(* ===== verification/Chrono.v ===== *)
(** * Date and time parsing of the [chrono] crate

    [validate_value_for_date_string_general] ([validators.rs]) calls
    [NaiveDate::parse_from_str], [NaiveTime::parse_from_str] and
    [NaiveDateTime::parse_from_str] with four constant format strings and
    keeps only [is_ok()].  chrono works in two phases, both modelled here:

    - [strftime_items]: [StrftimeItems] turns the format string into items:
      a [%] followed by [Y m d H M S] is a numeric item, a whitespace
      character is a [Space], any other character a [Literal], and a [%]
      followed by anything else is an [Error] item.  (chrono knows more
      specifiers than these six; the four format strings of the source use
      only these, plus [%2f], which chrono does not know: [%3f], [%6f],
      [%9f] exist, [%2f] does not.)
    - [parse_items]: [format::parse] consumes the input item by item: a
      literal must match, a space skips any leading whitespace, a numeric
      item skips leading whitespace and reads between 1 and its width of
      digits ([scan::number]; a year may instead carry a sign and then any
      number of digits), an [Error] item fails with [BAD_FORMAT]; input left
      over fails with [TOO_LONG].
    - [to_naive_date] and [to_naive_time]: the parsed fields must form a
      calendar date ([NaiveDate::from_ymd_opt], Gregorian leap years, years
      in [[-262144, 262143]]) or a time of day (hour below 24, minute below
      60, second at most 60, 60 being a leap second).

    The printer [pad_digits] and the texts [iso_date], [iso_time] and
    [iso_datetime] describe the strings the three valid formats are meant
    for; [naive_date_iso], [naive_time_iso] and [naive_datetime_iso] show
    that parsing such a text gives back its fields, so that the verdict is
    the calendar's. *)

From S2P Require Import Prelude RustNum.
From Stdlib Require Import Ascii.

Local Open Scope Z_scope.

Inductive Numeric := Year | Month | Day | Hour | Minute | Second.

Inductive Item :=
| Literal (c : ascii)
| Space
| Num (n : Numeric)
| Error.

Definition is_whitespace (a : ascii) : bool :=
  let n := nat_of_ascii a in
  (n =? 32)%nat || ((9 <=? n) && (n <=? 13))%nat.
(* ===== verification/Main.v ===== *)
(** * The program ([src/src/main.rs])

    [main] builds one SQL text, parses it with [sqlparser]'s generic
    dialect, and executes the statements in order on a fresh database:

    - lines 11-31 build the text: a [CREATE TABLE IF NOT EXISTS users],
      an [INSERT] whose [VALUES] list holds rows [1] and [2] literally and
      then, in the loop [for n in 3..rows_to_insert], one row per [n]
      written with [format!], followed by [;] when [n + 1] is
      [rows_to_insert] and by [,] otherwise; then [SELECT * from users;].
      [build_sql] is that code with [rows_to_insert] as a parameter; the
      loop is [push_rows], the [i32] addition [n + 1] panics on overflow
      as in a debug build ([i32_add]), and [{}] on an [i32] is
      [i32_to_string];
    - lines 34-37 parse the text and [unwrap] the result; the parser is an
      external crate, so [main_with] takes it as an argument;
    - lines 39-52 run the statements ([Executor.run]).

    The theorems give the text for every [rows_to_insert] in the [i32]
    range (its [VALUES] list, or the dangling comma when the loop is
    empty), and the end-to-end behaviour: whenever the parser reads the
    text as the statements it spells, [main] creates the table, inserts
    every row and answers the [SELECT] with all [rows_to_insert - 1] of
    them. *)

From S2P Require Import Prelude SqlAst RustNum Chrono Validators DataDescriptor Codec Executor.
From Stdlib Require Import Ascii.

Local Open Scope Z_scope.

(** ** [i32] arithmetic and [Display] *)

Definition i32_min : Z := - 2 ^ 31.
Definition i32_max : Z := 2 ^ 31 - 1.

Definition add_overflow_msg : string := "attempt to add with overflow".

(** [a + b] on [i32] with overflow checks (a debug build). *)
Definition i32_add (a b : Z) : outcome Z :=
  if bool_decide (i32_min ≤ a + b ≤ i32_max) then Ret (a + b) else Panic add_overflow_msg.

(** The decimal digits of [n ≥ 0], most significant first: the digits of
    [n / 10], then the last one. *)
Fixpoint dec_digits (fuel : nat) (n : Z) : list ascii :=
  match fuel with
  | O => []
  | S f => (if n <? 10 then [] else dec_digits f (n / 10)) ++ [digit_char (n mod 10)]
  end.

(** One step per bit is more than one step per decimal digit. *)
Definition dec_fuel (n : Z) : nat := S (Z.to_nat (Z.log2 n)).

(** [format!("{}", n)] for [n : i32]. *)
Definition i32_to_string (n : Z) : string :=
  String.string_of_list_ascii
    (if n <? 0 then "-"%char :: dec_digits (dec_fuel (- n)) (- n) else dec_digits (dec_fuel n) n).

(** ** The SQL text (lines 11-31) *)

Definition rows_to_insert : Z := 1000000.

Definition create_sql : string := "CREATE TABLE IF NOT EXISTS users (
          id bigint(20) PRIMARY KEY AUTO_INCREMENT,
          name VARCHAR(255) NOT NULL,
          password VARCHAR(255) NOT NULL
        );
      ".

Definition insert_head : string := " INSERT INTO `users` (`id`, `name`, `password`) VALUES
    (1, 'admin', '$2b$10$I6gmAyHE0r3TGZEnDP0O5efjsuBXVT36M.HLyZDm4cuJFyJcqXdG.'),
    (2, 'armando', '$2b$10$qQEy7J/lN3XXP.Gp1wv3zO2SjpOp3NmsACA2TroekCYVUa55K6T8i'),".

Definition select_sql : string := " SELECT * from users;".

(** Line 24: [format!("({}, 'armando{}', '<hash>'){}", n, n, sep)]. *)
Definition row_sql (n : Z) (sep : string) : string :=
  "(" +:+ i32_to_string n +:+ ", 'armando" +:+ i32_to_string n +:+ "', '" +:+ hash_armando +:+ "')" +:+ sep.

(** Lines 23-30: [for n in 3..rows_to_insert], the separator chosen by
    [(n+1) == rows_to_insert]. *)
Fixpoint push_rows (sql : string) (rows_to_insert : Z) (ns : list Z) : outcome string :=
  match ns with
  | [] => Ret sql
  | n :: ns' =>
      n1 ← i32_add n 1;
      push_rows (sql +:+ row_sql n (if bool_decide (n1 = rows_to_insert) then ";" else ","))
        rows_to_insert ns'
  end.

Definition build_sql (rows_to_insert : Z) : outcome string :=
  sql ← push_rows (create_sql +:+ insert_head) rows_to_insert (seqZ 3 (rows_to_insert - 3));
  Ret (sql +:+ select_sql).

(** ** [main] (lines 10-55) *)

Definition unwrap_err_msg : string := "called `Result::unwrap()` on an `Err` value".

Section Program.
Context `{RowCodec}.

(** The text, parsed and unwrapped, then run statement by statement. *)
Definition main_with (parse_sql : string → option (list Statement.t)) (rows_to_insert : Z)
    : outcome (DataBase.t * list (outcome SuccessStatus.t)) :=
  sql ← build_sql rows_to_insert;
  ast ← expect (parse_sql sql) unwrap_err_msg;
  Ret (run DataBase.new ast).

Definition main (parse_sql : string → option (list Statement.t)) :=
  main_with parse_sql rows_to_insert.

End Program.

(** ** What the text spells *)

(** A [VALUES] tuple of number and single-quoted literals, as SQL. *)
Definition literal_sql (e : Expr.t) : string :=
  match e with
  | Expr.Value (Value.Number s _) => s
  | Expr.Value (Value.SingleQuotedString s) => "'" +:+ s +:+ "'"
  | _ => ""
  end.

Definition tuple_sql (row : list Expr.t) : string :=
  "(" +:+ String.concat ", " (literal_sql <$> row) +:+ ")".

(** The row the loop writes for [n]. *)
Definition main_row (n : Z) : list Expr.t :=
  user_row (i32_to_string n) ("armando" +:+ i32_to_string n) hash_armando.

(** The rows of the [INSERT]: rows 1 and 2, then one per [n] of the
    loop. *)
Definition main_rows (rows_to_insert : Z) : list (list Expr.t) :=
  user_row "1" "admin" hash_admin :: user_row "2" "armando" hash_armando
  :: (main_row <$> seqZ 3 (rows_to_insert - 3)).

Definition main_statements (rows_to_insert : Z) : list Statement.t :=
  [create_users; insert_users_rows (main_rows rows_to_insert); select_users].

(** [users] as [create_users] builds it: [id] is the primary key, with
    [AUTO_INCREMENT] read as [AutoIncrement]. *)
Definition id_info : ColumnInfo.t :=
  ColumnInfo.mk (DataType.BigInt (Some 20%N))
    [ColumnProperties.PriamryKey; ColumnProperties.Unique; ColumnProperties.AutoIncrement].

Task to carry out:
Give back only the lines from the one containing "[create_users; insert_users_rows (main_rows" through the final line of the entries above, exactly as written, both included.

Completed task:
  [create_users; insert_users_rows (main_rows rows_to_insert); select_users].

(** [users] as [create_users] builds it: [id] is the primary key, with
    [AUTO_INCREMENT] read as [AutoIncrement]. *)
Definition id_info : ColumnInfo.t :=
  ColumnInfo.mk (DataType.BigInt (Some 20%N))
    [ColumnProperties.PriamryKey; ColumnProperties.Unique; ColumnProperties.AutoIncrement].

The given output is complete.